[AIM OF THE EXERCISE]:
Exactly the lines from the top of the records below through the one containing "From S2P Require Import Prelude" must be set down, with no line added or dropped.

┄┄┄┄┄┄┄┄┄┄

(* ===== verification/RewriteExamples.v ===== *)
(** * RewriteExamples: the theorems on rewriting at concrete inputs *)

From S2P Require Import Prelude Text F64 Json Http Model Cache Limit Pricing UsageParse Usage.
From S2P Require Import Identity AccountStore Account GatewayHeaders Rewriter RewriteBody RewriterFacts.
From S2P Require Import RewriteBodyFacts RewriteTextFacts TokenStore Gateway Demo GatewayFacts.
From S2P Require Import Examples.

(** ** Headers *)

Definition client_headers_demo : gmap string string :=
  {["user-agent" := "claude-cli/1.0 (external, cli)"; "authorization" := "Bearer mine";
    "x-stainless-os" := "Plan9"; "anthropic-beta" := "mine-1, oauth-2025-04-20"]}.

Definition mac_account : Account :=
  (account_demo 1 50) <| acc_canonical_env := env_to_value (dp "arm64" "v1" "kitty" "npm") |>
    <| acc_device_id := "device" |> <| acc_organization_uuid := Some "org" |>.

Lemma headers_out_os :
  rewrite_headers client_headers_demo mac_account CT_ClaudeCode "claude-opus-5" (VObject ∅)
    header_draws_demo !! "X-Stainless-OS" = Some "MacOS".
Proof. vm_compute. reflexivity. Qed.

Lemma headers_whitelisted_witness :
  is_allowed_header "x-stainless-os" = true
  ∧ resolve_wire_casing "X-Stainless-OS" = "X-Stainless-OS".
Proof.
  pose proof (headers_whitelisted _ _ _ _ _ _ _ _ headers_out_os) as (Ha & Hw & _).
  split; [exact Ha|exact Hw].
Defined.

(** ** Messages *)

Definition chat_demo : Value :=
  VObject {["model" := VString "claude-opus-5[1m]"; "top_p" := of_i64 1;
            "messages" := VArray [VObject {["role" := VString "user"; "content" := VString "hi"]}]]}.

Definition chat_out (ct : ClientType) : outcome Value :=
  rewrite_messages chat_demo mac_account ct body_draws_demo.


(** A message with an empty text and another one; the printed body has a placeholder. *)
Definition blocks_demo : Value :=
  VObject {["model" := VString "claude-opus-5[1m]";
            "messages" := VArray [VObject {["role" := VString "user";
              "content" := VArray [VObject {["type" := VString "text"; "text" := VString ""]};
                                   VObject {["type" := VString "text"; "text" := VString "hi"]}]]}]]}.

Definition json_blocks : JsonText := {|
  json_from_str s := if String.eqb s "blocks" then Ok blocks_demo else Err "expected value";
  json_to_string v := Ok "{cch=00000}";
  float_to_string f := "0.5";
|}.

Definition blocks_out : outcome string :=
  @rewrite_body json_blocks _ _ _ "blocks" "/v1/messages" (mac_account <| acc_billing_mode := BM_Rewrite |>)
    CT_ClaudeCode body_draws_demo.

Lemma client_messages_kept_witness :
  match blocks_out with
  | Done out => attested "{cch=00000}" out ∧
      ∃ v msg, vget v "messages" = Some (VArray [msg]) ∧ vget msg "role" = Some (VString "user") ∧
        vget v "model" = Some (VString "claude-opus-5")
  | Panic => False
  end.
Proof.
  destruct blocks_out as [out|] eqn:Hout; [|vm_compute in Hout; discriminate Hout].
  destruct (@client_messages_kept json_blocks _ _ _ _ "blocks" "/v1/messages"
    (mac_account <| acc_billing_mode := BM_Rewrite |>) body_draws_demo blocks_demo out eq_refl
    ltac:(discriminate) eq_refl Hout) as (v & [(l & Hl & Hf) Hmodel _ _] & Ho).
  rewrite decide_True in Ho by (split; reflexivity). split; [exact Ho|].
  inversion Hf as [|? msg ? l' Hm Hnil]; subst. inversion Hnil; subst. exists v, msg.
  split; [exact Hl|]. split; [rewrite (proj1 Hm "role") by discriminate; reflexivity|].
  destruct Hmodel as [(s & Hs & Hv)|[_ Hno]].
  - assert (s = "claude-opus-5") as ->; [|exact Hv].
    apply (inj Some) in Hs. injection Hs as Hs. apply (strip_suffix_spec "[1m]") in Hs.
    vm_compute in Hs. congruence.
  - destruct (Hno "claude-opus-5" eq_refl).
Defined.

(** A panic that a client causes, and one that the random bytes cause. *)
Lemma messages_panic_iff_witness :
  rewrite_messages (VArray []) mac_account CT_API body_draws_demo = Panic
  ∧ rewrite_messages (VObject ∅) (mac_account <| acc_billing_mode := BM_Rewrite |>) CT_ClaudeCode
      (mkBodyDraws [] (0, 7) (λ _ _ low _, low)) = Panic.
Proof.
  split.
  - apply (messages_panic_iff (VArray []) mac_account CT_API body_draws_demo); [simpl; lia..|].
    reflexivity.
  - apply (messages_panic_iff (VObject ∅) (mac_account <| acc_billing_mode := BM_Rewrite |>)
             CT_ClaudeCode (mkBodyDraws [] (0, 7) (λ _ _ low _, low))); [simpl; lia..|].
    split; [reflexivity|]. split; reflexivity.
Defined.

Definition events_demo : list Value := [VObject {["baseUrl" := VString "me"]}].

Definition batch_demo : Value := VObject {["events" := VArray events_demo]}.

Lemma event_batch_identity_witness :
  ∃ l', vget (rewrite_event_batch mac_account body_draws_demo batch_demo) "events" = Some (VArray l')
        ∧ length l' = 1%nat.
Proof.
  destruct (event_batch_identity mac_account body_draws_demo batch_demo events_demo eq_refl)
    as (l' & Hl & Hf & _).
  exists l'. split; [exact Hl|]. symmetry. exact (Forall2_length _ _ _ Hf).
Defined.

Lemma identity_reads_back_witness :
  ∃ env vs_env vs_prompt vs_process,
    generate_canonical_identity "device" (λ _, 12%nat) (λ _, 0%nat)
    = Done ("device", vs_env, vs_prompt, vs_process)
    ∧ parse_canonical_env vs_env = env ∧ env ∈ env_presets.
Proof.
  destruct (identity_reads_back "device" (λ _, 12%nat) (λ _, 0%nat))
    as (env & prompt & process & v1 & v2 & v3 & Hg & He & Hin & _).
  - apply Nat.ltb_lt. reflexivity.
  - apply Nat.ltb_lt. reflexivity.
  - exists env, v1, v2, v3. split; [exact Hg|]. split; [exact He|exact Hin].
Defined.

(** ** Requests *)

Lemma upstream_sees_accounts_only_witness :
  handle_request (λ _ _, Err NotFound) (λ _, U_Response (answer_demo 200)) gateway_demo request_demo
    None env_demo (mkSubmitClock 1 1)
  = handle_request (λ _ _, Err NotFound)
      (λ ureq, if String.eqb (ur_host ureq) "api.anthropic.com"
               then U_Response (answer_demo 200) else U_Failed true)
      gateway_demo request_demo None env_demo (mkSubmitClock 1 1).
Proof.
  apply (upstream_sees_accounts_only (C := MemoryStore) (λ _ _, Err NotFound)); [exact table_inv_demo|].
  intros ureq [a Hs]. rewrite (sent_host _ _ _ _ _ _ _ Hs). reflexivity.
Defined.

(** A reader and a printer that know the empty object. *)
Definition json_empty : JsonText := {|
  json_from_str s := if String.eqb s "{}" then Ok (VObject ∅) else Err "expected value";
  json_to_string v :=
    Ok (match v with VObject m => if bool_decide (m = ∅) then "{}" else "?" | _ => "?" end);
  float_to_string f := "0.5";
|}.

Lemma json_empty_laws : @JsonLaws json_empty.
Proof.
  split; [intros v; eexists; reflexivity|]. intros v s v' ks Hp Hr. simpl in *. injection Hp as <-.
  destruct v as [| | | | |m]; try discriminate Hr. case_bool_decide; [|discriminate Hr].
  injection Hr as <-. by subst m.
Qed.

Definition is_done {A} (o : outcome A) : bool := match o with Done _ => true | Panic => false end.

Definition empty_request : outcome (string * gmap string string * string * bool) :=
  @rewrite_request json_empty (@rewriter_service json_empty _ _ _) "{}" "/v1/messages" ∅
    mac_account CT_API env_demo.

Lemma empty_request_done : is_done empty_request = true.
Proof. vm_compute. reflexivity. Qed.

Lemma session_marker_removed_witness :
  match empty_request with
  | Done (b, _, _, _) => ∀ v, @json_from_str json_empty b = Ok v →
                              vpath v ["metadata"; "_session_id"] = None
  | Panic => False
  end.
Proof.
  pose proof empty_request_done as Hd.
  destruct empty_request as [[[[b h] m] st]|] eqn:Hr; [|discriminate Hd].
  intros v Hv. pose proof json_empty_laws as Hl.
  exact (@session_marker_removed json_empty (@rewriter_service json_empty _ _ _) Hl
           "{}" "/v1/messages" ∅ mac_account env_demo b h m st v Hr Hv).
Defined.

Definition text_request : outcome (string * gmap string string * string * bool) :=
  rewrite_request "not json" "/v1/messages" ∅ mac_account CT_API env_demo.

Lemma text_request_done : is_done text_request = true.
Proof. vm_compute. reflexivity. Qed.

Lemma unreadable_body_replaced_witness :
  match text_request with Done (b, _, _, _) => b = "{}" | Panic => False end.
Proof.
  pose proof text_request_done as Hd.
  destruct text_request as [[[[b h] m] st]|] eqn:Hr; [|discriminate Hd].
  exact (unreadable_body_replaced "not json" "/v1/messages" ∅ mac_account CT_API env_demo
           "expected value" b h m st eq_refl Hr).
Defined.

┄┄┄┄┄┄┄┄┄┄

[COMPLETED EXERCISE]:
(* ===== verification/RewriteExamples.v ===== *)
(** * RewriteExamples: the theorems on rewriting at concrete inputs *)

From S2P Require Import Prelude Text F64 Json Http Model Cache Limit Pricing UsageParse Usage.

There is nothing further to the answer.